Vitamin D deficiency is widespread and has serious oral and systemic health effects.

PURCHASE COURSE
This course was published in the December 2010 issue and expires December 2013. The authors have no commercial conflicts of interest to disclose. This 2 credit hour self-study activity is electronically mediated.

 

EDUCATIONAL OBJECTIVES

After reading this course, the participant should be able to:

  1.  Define the function of vitamin D.
  2. Discuss which populations are at risk of vitamin D deficiency.
  3. Explain how vitamin D is synthesized in the body.
  4. List the negative side effects of vitamin D deficiency on oral and systemic health.

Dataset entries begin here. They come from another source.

(** The rules of [ValidateSample] as one test. *)
Lemma ValidateSample_summary sample s :
  let '((_, err), s') := ValidateSample world sample s in
  rateLimiter s' = rateLimiter s
  ∧ inserted s' = inserted s
  ∧ logStep (types.CustomerID sample) s s'
  ∧ (err = None → errorLog s' = errorLog s ∧ errorCount s' = errorCount s)
  ∧ (err = None ↔
       negb (types.CustomerID sample =? "")%string
       && isValidEmail (types.Email sample)
       && negb (types.Name sample =? "")%string
       && negb (IsZero (types.CreatedAt sample)) = true).
Proof.
  unfold ValidateSample.
  destruct (types.CustomerID sample =? "")%string.
  { pose proof (reject_with_summary sample "customer_id is required" s) as H.
    destruct ((_ ;;; _) s) as [[copy err] s']. destruct H as (He & Hr & Hi & Hl).
    repeat split; try done. }
  destruct (isValidEmail (types.Email sample)); cbn [negb andb].
  2:{ pose proof (reject_with_summary sample "invalid email format" s) as H.
      destruct ((_ ;;; _) s) as [[copy err] s']. destruct H as (He & Hr & Hi & Hl).
      repeat split; try done. }
  destruct (types.Name sample =? "")%string; cbn [negb andb].
  { pose proof (reject_with_summary sample "name is required" s) as H.
    destruct ((_ ;;; _) s) as [[copy err] s']. destruct H as (He & Hr & Hi & Hl).
    repeat split; try done. }
  destruct (IsZero (types.CreatedAt sample)); cbn [negb andb].
  { pose proof (reject_with_summary sample "created_at is required" s) as H.
    destruct ((_ ;;; _) s) as [[copy err] s']. destruct H as (He & Hr & Hi & Hl).
    repeat split; try done. }
  destruct (IsZero (types.UpdatedAt sample));
    unfold bind, timeNow, ret; cbv beta iota zeta;
    repeat split; try done; by left.
Qed.

Lemma logStep_later customerID s0 s s' :
  errorLog s = errorLog s0 → errorCount s = errorCount s0 →
  logStep customerID s s' → logStep customerID s0 s'.
Proof. unfold logStep. intros <- <-. done. Qed.

(** A rejection logged by the service itself, in any world. *)
Lemma WriteErrorLog_summary customerID reason s :
  let '(_, s') := WriteErrorLog world customerID reason s in
  rateLimiter s' = rateLimiter s
  ∧ inserted s' = inserted s
  ∧ logStep customerID s s'.
Proof.
  unfold WriteErrorLog. pose proof (writeErrorLog_outcome world customerID reason s) as H.
  destruct (writeErrorLog world customerID reason s) as [e s'].
  destruct H as [Hr [[_ H]|[_ H]]]; split; try done.
  - split; [by destruct H as (_ & _ & ?)|by eapply rejected_logStep].
  - split; [by destruct H as (_ & _ & _ & ?)|by apply untouched_logStep].
Qed.

(** The stages of [ProcessSample], in any world: what reaches the limiter
    and the sink, and what the log and the counter record. *)
Lemma ProcessSample_stages cs s :
  let '(err, s') := ProcessSample world timeParse cs s in
  logStep (CustomerID cs) s s'
  ∧ (err = None → errorLog s' = errorLog s ∧ errorCount s' = errorCount s)
  ∧ match passes timeParse cs with
    | None =>
        err ≠ None ∧ rateLimiter s' = rateLimiter s ∧ inserted s' = inserted s
    | Some sample =>
        let call :=
          ratelimiter.IsAllowed (rateLimiter s) (rateCall sample).1 (rateCall sample).2 in
        rateLimiter s' = snd call
        ∧ ((err = None ∧ fst call = true ∧ inserted s' = inserted s ++ [sample])
           ∨ (err ≠ None ∧ inserted s' = inserted s))
        ∧ (sinkAccepts world → fst call = true → err = None)
    end.
Proof.
  unfold ProcessSample, passes.
  destruct (timeParse (CreatedAt cs)) as [e|createdAt].
  { unfold bind at 1, ret.
    pose proof (WriteErrorLog_summary (CustomerID cs)
                  ("invalid date format: " +:+ CreatedAt cs) s) as H.
    destruct (WriteErrorLog world _ _ s) as [e' s']. destruct H as (Hr & Hi & Hl).
    repeat split; done. }
  cbv zeta. unfold bind at 1.
  pose proof (ValidateSample_summary
                (types.mkSample (CustomerID cs) (Email cs) (Name cs) createdAt zeroTime) s)
    as Hv.
  destruct (ValidateSample world _ s) as [[copy err] s1].
  cbn [snd types.CustomerID types.Email types.Name types.CreatedAt] in *.
  destruct Hv as (Hr1 & Hi1 & Hl1 & Hnone & Hiff).
  destruct err as [e|].
  { destruct (_ && _) eqn:Hrules; [destruct Hiff as [_ Hiff]; by specialize (Hiff eq_refl)|].
    unfold ret. repeat split; done. }
  destruct Hiff as [Hiff _]. rewrite (Hiff eq_refl).
  destruct (Hnone eq_refl) as [Hlog1 Hcount1]. clear Hiff Hnone Hl1.
  unfold rateCall. cbn [fst snd types.CustomerID types.CreatedAt].
  unfold bind at 1, isAllowed. rewrite Hr1.
  destruct (ratelimiter.IsAllowed (rateLimiter s) (CustomerID cs) createdAt)
    as [allowed r1].
  destruct allowed; cbn [negb fst snd].
  - unfold bind at 1, InsertSample. cbn [tick].
    destruct (InsertOne world (tick s1) _) as [e|] eqn:Hins.
    + unfold bind at 1, ret.
      match goal with |- context [WriteErrorLog world ?id ?reason ?st] =>
        pose proof (WriteErrorLog_summary id reason st) as H;
        destruct (WriteErrorLog world id reason st) as [e' s']
      end.
      destruct H as (Hr & Hi & Hl). cbn in Hr, Hi.
      split; [eapply logStep_later; [| |exact Hl]; done|].
      split; [done|]. split; [done|]. split.
      * right. split; [done|]. by rewrite Hi.
      * intros Hsink. specialize (Hsink (tick s1)). by rewrite Hsink in Hins.
    + unfold ret. cbn. split; [left; by rewrite Hlog1, Hcount1|].
      split; [by rewrite Hlog1, Hcount1|]. split; [done|].
      split; [|done]. left. by rewrite Hi1.
  - unfold bind at 1, ret.
    match goal with |- context [WriteErrorLog world ?id ?reason ?st] =>
      pose proof (WriteErrorLog_summary id reason st) as H;
      destruct (WriteErrorLog world id reason st) as [e' s']
    end.
    destruct H as (Hr & Hi & Hl). cbn in Hr, Hi.
    split; [eapply logStep_later; [| |exact Hl]; done|].
    split; [done|]. split; [done|]. split; [|done].
    right. split; [done|]. by rewrite Hi.
Qed.

End StageFacts.

(** ** [service]: the batch, in any world *)

Section BatchFacts.

Import validator service.

Variable world : Oracle.
Variable timeParse : string -> string + Time.

Lemma passes_rules cs sample :
  passes timeParse cs = Some sample →
  types.CustomerID sample = CustomerID cs
  ∧ types.CustomerID sample ≠ ""
  ∧ isValidEmail (types.Email sample) = true
  ∧ types.Name sample ≠ ""
  ∧ types.CreatedAt sample ≠ zeroTime
  ∧ types.UpdatedAt sample = zeroTime.
Proof.
  unfold passes. destruct (timeParse (CreatedAt cs)) as [|createdAt]; [done|].
  destruct (_ && _) eqn:Hrules; [|done]. intros [= <-]. simpl.
  apply andb_true_iff in Hrules as [[[Hid Hemail]%andb_true_iff Hname]%andb_true_iff Ht].
  apply negb_true_iff in Hid, Hname, Ht.
  apply String.eqb_neq in Hid, Hname. apply Z.eqb_neq in Ht. done.
Qed.

(** The loop, for the limiter and the sink. *)
Lemma processLoop_trace samples successCount s :
  let '(n, s') := processLoop world timeParse samples successCount s in
  rateLimiter s'
  = ratelimiter.run (rateLimiter s) (rateCall <$> omap (passes timeParse) samples)
  ∧ ∃ new, inserted s' = inserted s ++ new
      ∧ new `sublist_of` omap (passes timeParse) samples
      ∧ n = successCount + Z.of_nat (length new).
Proof.
  revert successCount s. induction samples as [|cs samples IH]; intros successCount s.
  { simpl. split; [done|]. exists []. rewrite app_nil_r. repeat split; first [done | simpl; lia]. }
  cbn [processLoop]. unfold bind at 1.
  pose proof (ProcessSample_stages world timeParse cs s) as Hone.
  destruct (ProcessSample world timeParse cs s) as [err s1].
  destruct Hone as (_ & _ & Hone). cbn [omap list_omap].
  destruct (passes timeParse cs) as [sample|].
  - cbv zeta in Hone. destruct Hone as (Hr & Hsink & _).
    destruct Hsink as [(-> & _ & Hi)|(Herr & Hi)].
    + specialize (IH (successCount + 1) s1).
      destruct (processLoop world timeParse samples (successCount + 1) s1) as [n s'].
      destruct IH as (Hr' & new & Hi' & Hsub & ->).
      split; [by rewrite Hr', Hr|]. exists (sample :: new).
      rewrite Hi', Hi, <- (assoc_L (++)). repeat split; first [done | by constructor | simpl; lia].
    + destruct err as [e|]; [|done]. specialize (IH successCount s1).
      destruct (processLoop world timeParse samples successCount s1) as [n s'].
      destruct IH as (Hr' & new & Hi' & Hsub & ->).
      split; [by rewrite Hr', Hr|]. exists new. rewrite Hi', Hi.
      repeat split; first [done | by constructor].
  - destruct Hone as (Herr & Hr & Hi). destruct err as [e|]; [|done].
    specialize (IH successCount s1).
    destruct (processLoop world timeParse samples successCount s1) as [n s'].
    destruct IH as (Hr' & new & Hi' & Hsub & ->).
    split; [by rewrite Hr', Hr|]. exists new. by rewrite Hi', Hi.
Qed.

Vitamin D deficiency is rampant across the globe regardless of age, gender, ethnicity, socioeconomic status, or level of health.1  The prevalence of vitamin D deficiency among certain populations may be as high as one in two people.1,2 Certain diseases substantially reduce circulating vitamin D levels including bone and muscle disorders, some cancers, chronic liver disease, fat malabsorption syndromes, Crohn’s disease, cystic fibrosis, autoimmune disorders, multiple sclerosis, and rheumatoid arthritis.3,4

The widespread deficiency of this important vitamin may have significant health consequences beyond even the traditional result of bone loss and insufficient bone development. Geography and lifestyle factors affect people’s vitamin D levels. Research shows that those who live north of 30° latitude, which in the United States is approximately north of Atlanta in the East and north of Los Angeles in the West, are at higher risk of vitamin D deficiency and face increased risk of developing certain cancers, such as colon, breast, prostate, pancreas, and leukemia.5,6 Certain medications, alcohol consumption, and tobacco use may also have a negative impact on circulating vitamin D levels. Dietary vitamin D supplements are the most efficient, economical means of raising and maintaining circulating vitamin D blood levels because receiving enough through sunlight exposure or dietary intake is difficult. As preventive specialists, dental hygienists are perfectly poised to encourage their patients to have their vitamin D levels evaluated as part of the routine blood work conducted during an annual physical.

VITAMIN D PARAMETERS

The primary function of vitamin D is to regulate calcium and phosphorus levels and bone metabolism. A unique fat-soluble nutrient, vitamin D occurs naturally in a limited number of foods and is produced in the skin after direct sun exposure. Fatty fish contain the highest amounts of vitamin D while other animal products contain low amounts (see Table 1).7

Many foods are fortified with vitamin D2 or ergocalciferol, which is derived from plants. Sun exposure produces vitamin D3, or cholecalciferol, which is also found in vitamin supplements and is the form most easily absorbed by the body. Both forms are transported to the liver through vitamin D binding protein (DBP) where they are then metabolized by the kidneys (see Figure 1). In the liver, the enzyme 25-hydroxylase converts vitamin D to circulating serum 25(OH)D, which is what is measured when determining vitamin D levels in the body. Low serum calcium stimulates the parathyroid glands to produce and secrete parathyroid hormone (PTH). This hormone conserves available calcium by increasing its resorption by the kidneys.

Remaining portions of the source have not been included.